All you’d have to do is make one or more mistakes in what you store that water in, how clean (or dirty) the containers are, where you keep those water containers or how often you rotate your supply.

As important as it is to have an emergency supply of food ready and waiting, at least you could survive without food for a few days if you absolutely had to. You’re not going to last long without drinkable water. Dehydration will set in quickly, especially if you are out in the sun during the summer.

Make sure you follow the 10 water storage tips below. It could make the difference between life and death following a disaster.

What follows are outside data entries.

(** [C15].  When the request lists its stages in canonical order, the plan executes
    them in canonical order: prepass, per-layer, finalization and postpass stages
    concatenate to a strictly ordered sequence that holds every non-empty requested
    stage and the always-on paint stage, and nothing else — provided the first
    non-empty per-layer stage is not the anchored events. *)
Theorem plan_execution_order (req : ExecutionPlanRequest) (diagnostics : list LoadDiagnostic)
    (plan : ExecutionPlan) (diagnostics' : list LoadDiagnostic) :
  build_execution_plan req diagnostics = Ok (plan, diagnostics') ->
  stages_ordered (ss_stage_id <$> pr_sorted_stages req) ->
  let compiled := compiled_stages (bindings_map (pr_module_bindings req)) (pr_sorted_stages req) in
  paint_goes_first (in_bucket 1 compiled) ->
  let sequence := execution_sequence plan in
  StronglySorted stage_lt sequence /\ paint_stage_id ∈ cs_stage_id <$> sequence /\
  forall s, s ∈ sequence <-> s ∈ compiled \/ (s = paint_stage /\ paint_stage_id ∉ cs_stage_id <$> compiled).
Proof.
  intros [Hv Heq]%build_execution_plan_ok [Hknown Hsorted] compiled Hfirst sequence.
  assert (Hids : cs_stage_id <$> compiled `sublist_of` ss_stage_id <$> pr_sorted_stages req).
  { unfold compiled, compiled_stages. rewrite <-list_fmap_compose.
    change (cs_stage_id ∘ compiled_stage _) with ss_stage_id. apply fmap_sublist, filter_sublist. }
  assert (Hk : known_stages compiled).
  { apply Forall_forall. intros s Hs. rewrite Forall_forall in Hknown. apply Hknown.
    eapply sublist_subseteq; [exact Hids|]. by apply list_elem_of_fmap_2. }
  assert (Hs : StronglySorted stage_lt compiled).
  { apply (StronglySorted_fmap_iff cs_stage_id (fun a b => stage_before a b = true) compiled).
    exact (sorted_by_sublist _ _ _ Hids Hsorted). }
  assert (Hseq : sequence = in_bucket 0 compiled ++ insert_paint_stage (in_bucket 1 compiled) ++
                   in_bucket 2 compiled ++ in_bucket 3 compiled).
  { unfold sequence, execution_sequence. injection Heq as -> _.
    cbn [ep_prepass_stages ep_per_layer_stages ep_layer_finalization_stage ep_postpass_stages].
    fold compiled. destruct (fold_place_stage empty_buckets compiled) as (-> & -> & -> & ->).
    cbn [empty_buckets bk_prepass bk_per_layer bk_finalization bk_postpass app].
    pose proof (finalization_single compiled Hs) as Hf.
    destruct (last (in_bucket 2 compiled)); by rewrite Hf. }
  pose proof (buckets_concat compiled Hk Hs) as Hcat.
  assert (Hb1 : Forall (fun s => stage_bucket (cs_stage_id s) = 1) (in_bucket 1 compiled))
    by (apply Forall_forall; by intros s [? _]%list_elem_of_filter).
  destruct (decide (paint_stage_id ∈ cs_stage_id <$> in_bucket 1 compiled)) as [Hp|Hp].
  - assert (Hins : insert_paint_stage (in_bucket 1 compiled) = in_bucket 1 compiled).
    { unfold insert_paint_stage. apply list_elem_of_fmap in Hp as (s & Hid & Hin).
      rewrite (proj2 (existsb_elem _ _)); [done|]. exists s. split; [done|]. by apply String.eqb_eq. }
    rewrite Hins, <-Hcat in Hseq. rewrite Hseq. split; [done|].
    assert (Hpc : paint_stage_id ∈ cs_stage_id <$> compiled).
    { apply list_elem_of_fmap in Hp as (s & -> & [_ Hin]%list_elem_of_filter). by apply list_elem_of_fmap_2. }
    split; [done|]. intros s. split; [by left|]. by intros [?|[_ ?]].
  - assert (Hkf : forall k, known_stages (in_bucket k compiled)).
    { intros k. apply Forall_forall. intros s [_ Hin]%list_elem_of_filter.
      unfold known_stages in Hk. rewrite Forall_forall in Hk. by apply Hk. }
    rewrite insert_paint_first in Hseq by done.
    set (rest := in_bucket 1 compiled ++ in_bucket 2 compiled ++ in_bucket 3 compiled) in *.
    change (sequence = in_bucket 0 compiled ++ paint_stage :: rest) in Hseq.
    assert (Hnp : paint_stage_id ∉ cs_stage_id <$> compiled).
    { intros Hin. apply Hp. apply list_elem_of_fmap in Hin as (s & Hid & Hin).
      rewrite Hid. apply list_elem_of_fmap_2, list_elem_of_filter. split; [by rewrite <-Hid|done]. }
    assert (Hpos : forall s, s ∈ compiled ->
      (stage_bucket (cs_stage_id s) = 0 -> stage_lt s paint_stage) /\
      (stage_bucket (cs_stage_id s) <> 0 -> stage_lt paint_stage s)).
    { intros s Hin. unfold known_stages in Hk. rewrite Forall_forall in Hk.
      destruct (paint_position (cs_stage_id s) (Hk s Hin)) as [H0 H1]. split; [exact H0|].
      intros Hne. apply (H1 Hne). intros Heqid. apply Hnp. rewrite <-Heqid. by apply list_elem_of_fmap_2. }
    assert (Hrest : forall s, s ∈ rest -> s ∈ compiled /\ stage_bucket (cs_stage_id s) <> 0).
    { intros s Hin. unfold rest, in_bucket in Hin. rewrite !elem_of_app, !list_elem_of_filter in Hin.
      destruct Hin as [[Hb ?]|[[Hb ?]|[Hb ?]]]; (split; [done|]); rewrite Hb; done. }
    assert (Hs' : StronglySorted stage_lt (in_bucket 0 compiled ++ rest)) by (by rewrite <-Hcat).
    apply StronglySorted_app in Hs' as (Hcross & Hs0 & Hsr).
    split; [|split].
    + rewrite Hseq. apply StronglySorted_app. split; [|split; [done|]].
      * intros x y Hx [->|Hy]%elem_of_cons; [|by apply Hcross].
        apply list_elem_of_filter in Hx as [Hb Hx]. by apply Hpos.
      * constructor; [done|]. apply Forall_forall. intros s Hin. apply Hrest in Hin as [? ?]. by apply Hpos.
    + rewrite Hseq, fmap_app. apply elem_of_app. right. left.
    + intros s. assert (Hc : s ∈ compiled <-> s ∈ in_bucket 0 compiled \/ s ∈ rest)
        by (rewrite <-elem_of_app, <-Hcat; done).
      rewrite Hseq, elem_of_app, elem_of_cons, Hc. tauto.
Qed.
Definition no_host : HostChannels := {| hc_host_keys := []; hc_speed_keys := []; hc_runtime_keys := [] |}.

Definition denied_of (r : exec (result AssemblyOutcome RegistryLoadError)) (key : string) : option (list string) :=
  match r with Done (Ok out) => re_denied_scopes <$> entry (ao_registry out) key | _ => None end.

(** Two modules declare one key: whichever comes first, both denials count. *)
Lemma assembly_order_independent_witness :
  let modules := [brim_module; {| md_module_id := "host"; md_schema := {| cs_entries :=
    {[ "layer_height" := module_field "float" (Some "0.2") None [] ]} |}; md_claim_exclusive_group := None |}; skirt_module] in
  assemble_registry modules no_host = assemble_registry (reverse modules) no_host /\
  denied_of (assemble_registry modules no_host) "brim_gap" = Some ["object"; "tool"].
Proof.
  cbv zeta. split; [|vm_compute; reflexivity]. apply assembly_order_independent.
  - apply (bool_decide_unpack _). vm_compute. exact I.
  - symmetry. apply reverse_Permutation.
Defined.
Lemma apply_rule_finish (expand : string -> resolver -> exec (result (option ConfigValue * resolver) ExpansionError))
    key value st :
  apply_rule registry context tool_index expand key value st =
  match needs key value with
  | None => Done (let? v := finish key value None in Ok (v, st))
  | Some base_key =>
      then_ok (expand base_key st) (fun '(out, st) => let? v := finish key value out in Ok (v, st))
  end.
Proof.
  assert (Hreq : forall k b, required_base context tool_index expand k b st =
    match tool_base b with
    | Some _ => Done (let? base := base_from k b None in Ok (base, st))
    | None => then_ok (expand b st) (fun '(out, st) => let? base := base_from k b out in Ok (base, st))
    end).
  { intros k b. unfold required_base, base_from, then_ok.
    destruct (Expansion.tool_base context tool_index b) as [x|]; [done |].
    destruct (expand b st) as [[[[v|] st']|e]| |]; cbn [exec_bind result_bind]; try done.
    - by destruct (base_number v).
    - by destruct (String.eqb b "nozzle_diameter"). }
  unfold apply_rule, needs, finish. destruct (Expansion.rule_of registry key value) as [|factor|b|percent b].
  - done.
  - rewrite Hreq. destruct (Expansion.tool_base context tool_index "nozzle_diameter"); unfold then_ok; cbn [exec_bind].
    + by destruct (base_from key "nozzle_diameter" None).
    + destruct (expand _ st) as [[[out st']|e]| |]; cbn [exec_bind result_bind]; try done.
      by destruct (base_from key "nozzle_diameter" out).
  - unfold then_ok. destruct (expand b st) as [[[[v|] st']|e]| |]; done.
  - rewrite Hreq. destruct (Expansion.tool_base context tool_index b); unfold then_ok; cbn [exec_bind].
    + by destruct (base_from key b None).
    + destruct (expand b st) as [[[out st']|e]| |]; cbn [exec_bind result_bind]; try done.
      by destruct (base_from key b out).
Qed.

Definition memo_ok (st : resolver) : Prop :=
  forall k v, rs_expanded st !! k = Some v -> expands k (Ok (Some v)).
(* ===== verification/EditDistance.v ===== *)
(** The edit distance behind the suggestions for unknown keys ([levenshtein] of
    [slicer-config/src/ingestion.rs]): the row-by-row computation finds the least number of
    insertions, deletions and substitutions.  Strings are sequences of single-byte
    characters. *)
From Stdlib Require Import Ascii.
From stdpp Require Import prelude strings list.
From S2P Require Import Prelude.

#[local] Open Scope string_scope.
#[local] Open Scope list_scope.

Definition chars (s : string) : list ascii := String.list_ascii_of_string s.

(** One cell of the current row from the cells to its left, above, and diagonally above. *)
Definition cell (first_char second_char : ascii) (diagonal above left : nat) : nat :=
  if Ascii.eqb first_char second_char then diagonal else S (Nat.min (Nat.min diagonal above) left).

(** The rest of the current row; [left] is the cell just computed. *)
Fixpoint row_cells (first_char : ascii) (second : list ascii) (previous : list nat) (left : nat) : list nat :=
  match second, previous with
  | second_char :: second, diagonal :: ((above :: _) as previous) =>
      let c := cell first_char second_char diagonal above left in
      c :: row_cells first_char second previous c
  | _, _ => []
  end.

Definition next_row (second : list ascii) (previous : list nat) (ic : nat * ascii) : list nat :=
  S ic.1 :: row_cells ic.2 second previous (S ic.1).

Definition levenshtein (first second : string) : nat :=
  let second_chars := chars second in
  List.last (foldl (next_row second_chars) (seq 0 (S (length second_chars))) (enumerate (chars first))) 0.

Example levenshtein_examples :
  levenshtein "wall_count" "wall_cuont" = 2 /\ levenshtein "" "abc" = 3 /\ levenshtein "kitten" "sitting" = 3 /\
  levenshtein "abc" "abc" = 0.
Proof. by vm_compute. Qed.

(** ** Editing *)

(** [edits n l m]: [l] becomes [m] by [n] insertions, deletions and substitutions. *)
Inductive edits : nat -> list ascii -> list ascii -> Prop :=
| edits_nil : edits 0 [] []
| edits_keep c n l m : edits n l m -> edits n (c :: l) (c :: m)
| edits_substitute a b n l m : edits n l m -> edits (S n) (a :: l) (b :: m)
| edits_insert b n l m : edits n l m -> edits (S n) l (b :: m)
| edits_delete a n l m : edits n l m -> edits (S n) (a :: l) m.

Lemma edits_app n k l m l' m' : edits n l m -> edits k l' m' -> edits (n + k) (l ++ l') (m ++ m').
Proof. induction 1; intros Hk; cbn; [done | constructor; auto..]. Qed.

Lemma edits_rev n l m : edits n l m -> edits n (rev l) (rev m).
Proof.
  assert (Hsnoc : forall k n l m l' m', edits n l m -> edits k l' m' -> edits (k + n) (l ++ l') (m ++ m')).
  { intros k n' l1 m1 l' m' H1 H2. rewrite Nat.add_comm. by apply edits_app. }
  induction 1 as [| c n l m _ IH | a b n l m _ IH | b n l m _ IH | a n l m _ IH]; cbn [rev].
  - constructor.
  - apply (Hsnoc 0); [done |]. repeat constructor.
  - apply (Hsnoc 1); [done |]. repeat constructor.
  - rewrite <-(app_nil_r (rev l)). apply (Hsnoc 1); [done |]. repeat constructor.
  - rewrite <-(app_nil_r (rev m)). apply (Hsnoc 1); [done |]. repeat constructor.
Qed.

(** The recursion that the rows tabulate. *)
Fixpoint distance (l : list ascii) : list ascii -> nat :=
  fix distance_l (m : list ascii) : nat :=
    match l, m with
    | [], _ => length m
    | _, [] => length l
    | a :: l', b :: m' => cell a b (distance l' m') (distance l' m) (distance_l m')
    end.

Lemma distance_nil_l m : distance [] m = length m.
Proof. by destruct m. Qed.

Lemma distance_nil_r l : distance l [] = length l.
Proof. by destruct l. Qed.

Lemma distance_cons a l b m :
  distance (a :: l) (b :: m) = cell a b (distance l m) (distance l (b :: m)) (distance (a :: l) m).
Proof. done. Qed.

(** A letter changes the distance by one at most. *)
Lemma distance_step l m :
  (forall b, distance l (b :: m) <= S (distance l m) /\ distance l m <= S (distance l (b :: m))) /\
  (forall a, distance (a :: l) m <= S (distance l m) /\ distance l m <= S (distance (a :: l) m)).
Proof.
  revert m. induction l as [|a l IHl]; intros m; induction m as [|b m IHm].
  - split; intros; cbn; lia.
  - split; [intros b'; rewrite !distance_nil_l; cbn; lia |]. intros a. rewrite distance_cons. unfold cell.
    destruct IHm as [_ IHm]. specialize (IHm a). rewrite !distance_nil_l in *. cbn [length] in *.
    destruct (Ascii.eqb a b); lia.
  - split; [|intros a'; rewrite !distance_nil_r; cbn; lia]. intros b. rewrite distance_cons, distance_nil_r. unfold cell.
    destruct (IHl []) as [Hb _]. specialize (Hb b). rewrite !distance_nil_r in *. cbn [length].
    destruct (Ascii.eqb a b); lia.
  - destruct IHm as [IHb IHa]. destruct (IHl m) as [Hlb Hla], (IHl (b :: m)) as [Hlb' Hla'].
    split.
    + intros b'. rewrite (distance_cons a l b' (b :: m)). unfold cell. specialize (Hlb' b'). specialize (Hla' a).
      destruct (Ascii.eqb a b'); lia.
    + intros a'. rewrite (distance_cons a' (a :: l) b m). unfold cell. specialize (IHa a'). specialize (IHb b).
      destruct (Ascii.eqb a' b); lia.
Qed.

Lemma distance_edits l m : edits (distance l m) l m.
Proof.
  revert m. induction l as [|a l IHl]; intros m.
  { rewrite distance_nil_l. induction m as [|b m IHm]; cbn; by constructor. }
  induction m as [|b m IHm].
  { cbn [distance]. clear IHl. change (edits (length (a :: l)) (a :: l) []). generalize (a :: l) as k.
    induction k as [|c k IHk]; cbn; by constructor. }
  rewrite distance_cons. unfold cell. destruct (Ascii.eqb_spec a b) as [-> | Hne]; [by constructor |].
  destruct (Nat.min_spec (Nat.min (distance l m) (distance l (b :: m))) (distance (a :: l) m)) as [[_ ->] | [_ ->]];
    [|by constructor].
  destruct (Nat.min_spec (distance l m) (distance l (b :: m))) as [[_ ->] | [_ ->]]; by constructor.
Qed.

Lemma edits_distance n l m : edits n l m -> distance l m <= n.
Proof.
  induction 1 as [| c n l m _ IH | a b n l m _ IH | b n l m _ IH | a n l m _ IH].
  - done.
  - rewrite distance_cons. unfold cell. by rewrite Ascii.eqb_refl.
  - rewrite distance_cons. unfold cell. destruct (Ascii.eqb a b); lia.
  - destruct (distance_step l m) as [H _]. specialize (H b). lia.
  - destruct (distance_step l m) as [_ H]. specialize (H a). lia.
Qed.

(** ** The rows *)

(** The row of a prefix of the first string: its distances to the prefixes of the second.
    Prefixes are kept reversed. *)
Definition row_of (l pre second : list ascii) : list nat :=
  (fun j => distance l (rev (firstn j second) ++ pre)) <$> seq 0 (S (length second)).

Lemma row_of_cons l pre c second : row_of l pre (c :: second) = distance l pre :: row_of l (c :: pre) second.
Proof.
  unfold row_of. cbn [length]. rewrite <-cons_seq. cbn [fmap list_fmap]. f_equal.
  rewrite <-seq_shift. rewrite <-list_fmap_compose. apply list_fmap_ext. intros i j _. cbn. by rewrite <-app_assoc.
Qed.

Lemma row_cells_row a l pre second :
  row_cells a second (row_of l pre second) (distance (a :: l) pre) = tail (row_of (a :: l) pre second).
Proof.
  revert pre. induction second as [|c second IH]; intros pre; [done |].
  rewrite !row_of_cons. cbn [tail]. 
  assert (Hhead : forall x, exists rest, row_of x (c :: pre) second = distance x (c :: pre) :: rest).
  { intros x. destruct second; [by eexists | rewrite row_of_cons; by eexists]. }
  destruct (Hhead l) as [rest Hrest]. specialize (IH (c :: pre)). rewrite Hrest in *. cbn [row_cells].
  rewrite <-distance_cons, IH. destruct (Hhead (a :: l)) as [rest' ->]. done.
Qed.

Lemma rows_distance first second l :
  foldl (next_row second) (row_of l [] second) (zip (seq (length l) (length first)) first) = row_of (rev first ++ l) [] second.
Proof.
  revert l. induction first as [|a first IH]; intros l; [done |]. cbn [length seq zip zip_with foldl].
  assert (Hrow : next_row second (row_of l [] second) (length l, a) = row_of (a :: l) [] second).
  { unfold next_row. cbn [fst snd]. pose proof (row_cells_row a l [] second) as Hc.
    rewrite distance_nil_r in Hc. cbn [length] in Hc. rewrite Hc.
    unfold row_of at 2. cbn [seq fmap list_fmap]. unfold row_of. cbn [seq fmap list_fmap tail].
    f_equal. }
  rewrite Hrow. change (S (length l)) with (length (a :: l)). rewrite IH. cbn [rev]. by rewrite <-app_assoc.
Qed.

(** The distance is the least number of edits that lead from one string to the other. *)
Theorem levenshtein_least (first second : string) :
  edits (levenshtein first second) (chars first) (chars second) /\
  forall n, edits n (chars first) (chars second) -> levenshtein first second <= n.
Proof.
  assert (Heq : levenshtein first second = distance (rev (chars first)) (rev (chars second))).
  { unfold levenshtein, enumerate. set (f := chars first). set (s := chars second).
    assert (H0 : seq 0 (S (length s)) = row_of [] [] s).
    { unfold row_of. rewrite <-(list_fmap_id (seq 0 (S (length s)))) at 1. apply list_fmap_ext.
      intros i j Hj. apply lookup_seq in Hj as [-> Hlt]. cbn [Nat.add]. rewrite app_nil_r, distance_nil_l, length_rev, length_firstn. unfold id. lia. }
    rewrite H0. pose proof (rows_distance f s []) as Hr. cbn [length] in Hr. rewrite Hr, app_nil_r.
    unfold row_of. rewrite seq_S, fmap_app. cbn [fmap list_fmap]. rewrite last_last. cbn [Nat.add].
    by rewrite app_nil_r, firstn_all. }
  rewrite Heq. split.
  - rewrite <-(rev_involutive (chars first)) at 2. rewrite <-(rev_involutive (chars second)) at 2.
    apply edits_rev, distance_edits.
  - intros n Hn. by apply edits_distance, edits_rev.
Qed.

  • Store various sizes of water containers. Water is very heavy, and if all you have is large containers, not everyone in your family may be able to comfortably handle them. This is especially important if you and your family are forced to go mobile in a crisis.
  • Select food-grade barrels. Blue, polyethylene plastic storage barrels for large quantities of water are popular. They’ll also help differentiate your water from your fuel and won’t taint your water with toxins.
  • Clean the containers. Before filling them with water, dilute one teaspoon of bleach in a gallon of water and wash the containers thoroughly, including insides, lips and lids. Never store water in a container that’s been used to store something else.
  • Place labels on your containers. Clearly mark the date you filled the container on each label, as well as the source (filtered water, tap water, ground water, etc.).
  • Keep it in a proper place. Make sure your water containers do not have access to sunlight, which can result in bacteria and algae growth. A cool, dark place away from chemicals is best, and only use containers with airtight lids.
  • Secure the containers. Think in advance about which areas in your home would mostly likely be affected by a disaster and keep the containers out of there. Avoid high places and keep your water locked away if you think looting could be a possibility.
  • Don’t let your water freeze. Frozen water could break its containers. Plus, you might not have time to wait until it thaws before you need to drink it.
  • Filter your water. If necessary, filter your water before you store it. If not, it’s still a good idea to have a water-filtering plan in place in case your water becomes contaminated.
  • Replace your supply regularly. Yes, it could last for a long time if stored properly, but replacing it at least once a year is a good idea.
  • Keep additional water containers in a separate location. If your home is destroyed in a disaster, your home water supply is likely to be ruined as well.

If you’re going to go to the trouble of stockpiling water for a crisis, make sure to do it right so that it’s ready and waiting for you when you need it.